NO WRITER ATTRIBUTED

Secondary school athletes do not get preferred treatment when they visit the College as prospective freshmen, David D. Henry, associate director of Admissions, said yesterday.

Henry made this statement in reply to a letter published in yesterday's CRIMSON. The letter's author, a junior, charged that football players applying for admission to the Class of '1959 receive a more hospitable welcome in Cambridge than he received back in 1952.

Henry asserted, however, that all prospective freshmen who make pre-arranged visits to the College are accorded comparable hospitality. Their tours are conducted by members of the Undergraduate Schools Committee--a group of College students that works with the Admissions Office--and are geared to the candidate's personal interest, whether this be football or engineering, he said.

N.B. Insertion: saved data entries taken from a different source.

(** The file is the new one or, on an error only, still the old one; no other file but
    the temporary one is touched. *)
Definition written {T} (to_vec_pretty : T → string + string) (value : T) (o : option string) : Prop :=
  ∃ b, to_vec_pretty value = inr b ∧ o = Some (b +:+ newline).
Lemma write_json_spec {T} (to_vec_pretty : T → string + string) path value d :
  wp (write_json to_vec_pretty path value) (λ r d',
    (∀ q, q ≠ path → q ≠ tmp_of path → fs_file d' q = fs_file d q) ∧
    match r with
    | Ok _ => written to_vec_pretty value (fs_file d' path)
    | Err _ => fs_file d' path = fs_file d path ∨ written to_vec_pretty value (fs_file d' path)
    | Panic => False
    end) d.
Proof.
  set (Q := λ (r : outcome string unit) d', _).
  (* before the rename *)
  assert (∀ e d', fs_only (tmp_of path) d d' → Q (Err e) d') as Hold.
  { intros e d' Ho. split; [intros q _ Hq; by apply Ho|]. left. apply Ho. by apply not_eq_sym, tmp_ne. }
  unfold write_json. apply wp_bind, wp_map_err. eapply wp_mono; [apply fs_create_dir_law|].
  intros r d1 [Hs1 Hr]. apply (same_only (tmp_of path)) in Hs1. destruct r as [|e|]; [|by apply Hold|done]. clear Hr.
  apply wp_bind. destruct (to_vec_pretty value) as [e|b] eqn:Hb; [by apply wp_throw, Hold|apply wp_ret].
  apply wp_bind, wp_map_err. eapply wp_mono; [apply fs_open_law|]. fold (tmp_of path).
  intros r d2 [Hs2 Hr]. assert (fs_only (tmp_of path) d d2) as Ho2 by by etrans.
  destruct r as [|e|]; [|by apply Hold|done].
  apply wp_bind, wp_map_err. eapply wp_mono; [apply fs_write_law|].
  intros r d3 [Hs3 Hr3]. assert (fs_only (tmp_of path) d d3) as Ho3 by by etrans.
  destruct r as [|e|]; [|by apply Hold|done]. specialize (Hr3 _ Hr).
  apply wp_bind, wp_map_err. eapply wp_mono; [apply fs_sync_law|]. intros r d4 [Hs4 Hr4].
  assert (fs_only (tmp_of path) d d4) as Ho4 by (etrans; [exact Ho3|by apply same_only]).
  destruct r as [|e|]; [|by apply Hold|done]. rewrite <- (Hs4 (tmp_of path)) in Hr3. clear Hr4.
  apply wp_bind, wp_map_err.
  eapply wp_mono; [eapply (retries_spec _ _ _ (fs_same d4) (λ _ d', fs_file d' path = Some (b +:+ newline)
    ∧ ∀ q, q ≠ tmp_of path → q ≠ path → fs_file d' q = fs_file d4 q))|].
  - intros d5 Hd5. eapply wp_mono; [apply fs_rename_law, tmp_ne|]. intros [|e|] d6; [|intros Hs; by etrans|done].
    intros [Hp Hq]. split; [by rewrite Hp, Hd5|]. intros q H1 H2. by rewrite Hq, Hd5.
  - done.
  - intros [|e|] d5 Hr5; [|apply Hold; etrans; [exact Ho4|by apply same_only]|done]. destruct Hr5 as [Hp Hq].
    assert (∀ d', fs_same d5 d' → (∀ q, q ≠ path → q ≠ tmp_of path → fs_file d' q = fs_file d q)
      ∧ written to_vec_pretty value (fs_file d' path)) as Hdone.
    { intros d' Hd'. split; [intros q H1 H2; rewrite Hd', Hq, Ho4; done|]. exists b. by rewrite Hd'. }
    apply wp_when. destruct windows; [by apply Hdone|]. apply wp_map_err.
    eapply wp_mono; [apply fs_sync_dir_law|]. intros r d6 [Hs6 Hr6]. destruct (Hdone _ Hs6) as [H1 H2].
    destruct r; [by split|split; [done|by right]|done].
Qed.
End Files.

Thus one candidate may have an interview with the freshman football coach, and another with a professor of Applied Science, Henry explained.

But all prospective freshmen on official tours, regardless of their specific interests, receive free meals in the College dining halls while they are in Cambridge, Henry continued.

Referring to the letter writer's complaint of inferior hospitality when he was a secondary school senior, Henry explained that at that time the Admissions Office was understaffed and had no group like the Undergraduate Schools Committee to conduct tours of the College. He cited a copy of the student's original correspondence with the Admissions Office, however, to show that his request for an interview was answered promptly and affirmatively.